The puzzle solutions in Iris.Fall weren’t tremendously frustrating. But you will encounter one or two that will have you pulling out your hair for a little while. Some of this frustration can occur due to the depth perception in handheld mode which can play tricks on your eyes. For example, how dark does a shadow need to be that I can walk on it? With graphics all colored in predominantly greyscale sometimes things seem to blend together. Also, interaction hotspots are denoted with a white dot which can get lost in handheld mode. To be honest none of this was really an issue in more than one or two areas.
Here’s Your Hat What’s Your Hurry
The game played well in handheld mode as well as docked mode. Object selection with the joy-cons was a bit finicky at times but nothing to detract from the overall fun. Iris.Fall does support touch screen control but I never bothered to turn it on via settings.
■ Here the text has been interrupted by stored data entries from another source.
(** [New]: the options in their order, and the default of the keep-alive period,
    three minutes in nanoseconds. *)
Definition apply_options (ops : list Option) (s : settings) : settings := fold_left (fun s op => op s) ops s.

Definition no_settings : settings := mk_settings None 0 0 ∅ None [] [].

Definition New_settings (ops : list Option) : settings :=
  let s := apply_options ops no_settings in
  match options s !! "TCPKeepAlivePeriod" with
  | None => set_options (<["TCPKeepAlivePeriod" := Period (3 * 60 * 1000000000)]> (options s)) s
  | Some _ => s
  end.

(** What a setting is after a list of options: the last that sets it wins. *)
Inductive setting : Type := TLS (cfg : option T) | Read (d : Z) | WriteT (d : Z) | Crypt.

Definition option_of (x : setting) : Option :=
  match x with TLS cfg => WithTLSConfig cfg | Read d => WithReadTimeout d | WriteT d => WithWriteTimeout d | Crypt => WithBlockCrypt end.

Definition tls_of (x : setting) : option (option T) := match x with TLS c => Some c | _ => None end.
Definition read_of (x : setting) : option Z := match x with Read d => Some d | _ => None end.
Definition write_of (x : setting) : option Z := match x with WriteT d => Some d | _ => None end.

Lemma default_last {A} (d x : A) l : default d (last (x :: l)) = default x (last l).
Proof. destruct l as [|y l]; [done|]. change (last (x :: y :: l)) with (last (y :: l)). by destruct (last (y :: l)) eqn:E;
  [|apply last_None in E]. Qed.

(** Whatever the order of its options, a server has the last value given for
    each of its settings, and keeps connections alive. *)
Lemma New_settings_last xs :
  let s := New_settings (option_of <$> xs) in
  tlsConfig s = default None (last (omap tls_of xs)) /\
  readTimeout s = default 0 (last (omap read_of xs)) /\
  writeTimeout s = default 0 (last (omap write_of xs)) /\
  options s !! "TCPKeepAlivePeriod" = Some (Period 180000000000) /\
  (options s !! "BlockCrypt" = Some BlockCrypt <-> Crypt ∈ xs) /\ corsOptions s = None.
Proof.
  assert (H0 : forall s0, options s0 !! "TCPKeepAlivePeriod" = None ->
    tlsConfig (apply_options (option_of <$> xs) s0) = default (tlsConfig s0) (last (omap tls_of xs)) /\
    readTimeout (apply_options (option_of <$> xs) s0) = default (readTimeout s0) (last (omap read_of xs)) /\
    writeTimeout (apply_options (option_of <$> xs) s0) = default (writeTimeout s0) (last (omap write_of xs)) /\
    options (apply_options (option_of <$> xs) s0) !! "TCPKeepAlivePeriod" = None /\
    (options (apply_options (option_of <$> xs) s0) !! "BlockCrypt" = Some BlockCrypt <->
       options s0 !! "BlockCrypt" = Some BlockCrypt \/ Crypt ∈ xs) /\
    corsOptions (apply_options (option_of <$> xs) s0) = corsOptions s0).
  { induction xs as [|x xs IH]; intros s0 Ho.
    { split_and!; try done. rewrite elem_of_nil. cbn. tauto. }
    change (apply_options (option_of <$> x :: xs) s0) with (apply_options (option_of <$> xs) (option_of x s0)).
    destruct (IH (option_of x s0)) as (H1 & H2 & H3 & H4 & H5 & H6).
    { destruct x; cbn; [done|done|done|]. by rewrite lookup_insert_ne. }
    rewrite H1, H2, H3, H4, H5, H6, elem_of_cons.
    destruct x; cbn [omap list_omap tls_of read_of write_of]; rewrite ?default_last; split_and!; try done; cbn;
      rewrite ?lookup_insert_eq; naive_solver. }
  destruct (H0 no_settings eq_refl) as (H1 & H2 & H3 & H4 & H5 & H6).
  unfold New_settings. cbv zeta. rewrite H4. cbn. rewrite lookup_insert_eq, lookup_insert_ne by done.
  rewrite H1, H2, H3, H6. split_and!; try done. rewrite H5. cbn. split; [by intros [?|?]|by right].
Qed.

(** ** The listeners of kcp.go and quic.go, with their build tags *)
Definition kcpMakeListener (s : settings) : MakeListener := fun _ address =>
  match options s !! "BlockCrypt" with
  | None => Err (ErrorString "KCP BlockCrypt must be configured in server.Options")
  | Some BlockCrypt => Ok (KcpListen address)
  | Some _ => Panic
  end.

(** [protocols] are the [NextProtos] of the configuration, which are set when
    there are none. *)
Definition quicMakeListener (protocols : list string) : MakeListener := fun tls address =>
  if negb tls then Err (ErrorString "TLSConfig must be configured in server.Options")
  else Ok (QuicListen address (match protocols with [] => ["irpc"] | _ => protocols end)).

(** With the tags, a server listens on the two networks exactly when it was made
    with what they need. *)
Lemma tagged_listeners is_ip6 xs protocols tls address :
  let t := RegisterMakeListener "quic" (quicMakeListener protocols)
             (RegisterMakeListener "kcp" (kcpMakeListener (New_settings (option_of <$> xs))) (makeListeners is_ip6)) in
  (makeListener t tls "kcp" address = Ok (KcpListen address) <-> Crypt ∈ xs) /\
  ((exists ps, makeListener t tls "quic" address = Ok (QuicListen address ps)) <-> tls = true).
Proof.
  intros t. destruct (New_settings_last xs) as (_ & _ & _ & _ & Hc & _). unfold makeListener, t, RegisterMakeListener. split.
  - rewrite lookup_insert_ne, lookup_insert_eq, decide_False by naive_solver. rewrite <- Hc. unfold kcpMakeListener.
    by destruct (options _ !! "BlockCrypt") as [[]|].
  - rewrite lookup_insert_eq, decide_False by naive_solver. unfold quicMakeListener. destruct tls; naive_solver.
Qed.
End options.
Arguments settings : clear implicits.

(** [MuxMatch]: the plugins that add matchers, in their order, which
    [startGateway] puts behind that of irpc. *)
Definition MuxMatch {W V} (is_mux : Plugin W V -> bool) (p : pluginContainer W V) : list nat :=
  ServerPlugins.pid <$> filter (fun x => is_mux x = true) p.

(** ** The router *)
Section router.
Context {H : Type}.

Definition AddHandler (servicePath serviceMethod : string) (handler : H) (router : gmap string H) : gmap string H :=
  <[servicePath +:+ "." +:+ serviceMethod := handler]> router.

Definition add_handlers (hs : list (string * string * H)) (router : gmap string H) : gmap string H :=
  fold_left (fun r '(p, m, h) => AddHandler p m h r) hs router.

Definition key_of (x : string * string * H) : string := x.1.1 +:+ "." +:+ x.1.2.

(** Two handlers with the same key replace each other. *)
Lemma add_handlers_last hs r k :
  add_handlers hs r !! k = match last (filter (fun x => key_of x = k) hs) with Some x => Some x.2 | None => r !! k end.
Proof.
  revert r. induction hs as [|[[p m] h] hs IH]; intros r; [done|]. cbn [add_handlers fold_left]. fold (add_handlers hs).
  rewrite IH, filter_cons. unfold AddHandler. destruct (decide (key_of (p, m, h) = k)) as [<-|Hne].
  - unfold key_of at 3. cbn. rewrite lookup_insert_eq. destruct (last (filter _ hs)) eqn:E; [|by apply last_None in E as ->].
    destruct (filter _ hs); [done|]. change (last (_ :: ?y :: ?l)) with (last (y :: l)). by rewrite E.
  - by rewrite lookup_insert_ne.
Qed.

Definition dotless (m : string) : Prop := "."%byte ∉ bytes_of m.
The only major complaint is that Iris.Fall is over all too soon. There are eight chapters in total and depending on how experienced you are with puzzles you can finish the game in five hours or less. With a price tag of $39.99 that might be too high a dollar to entertainment hour per capita for some folks. For anybody who is looking for a lower cost entry into iris Falls then you could do worse than checking out our PC review.
Note: Our copy was reviewed on the Nintendo Switch with a code provided by PR.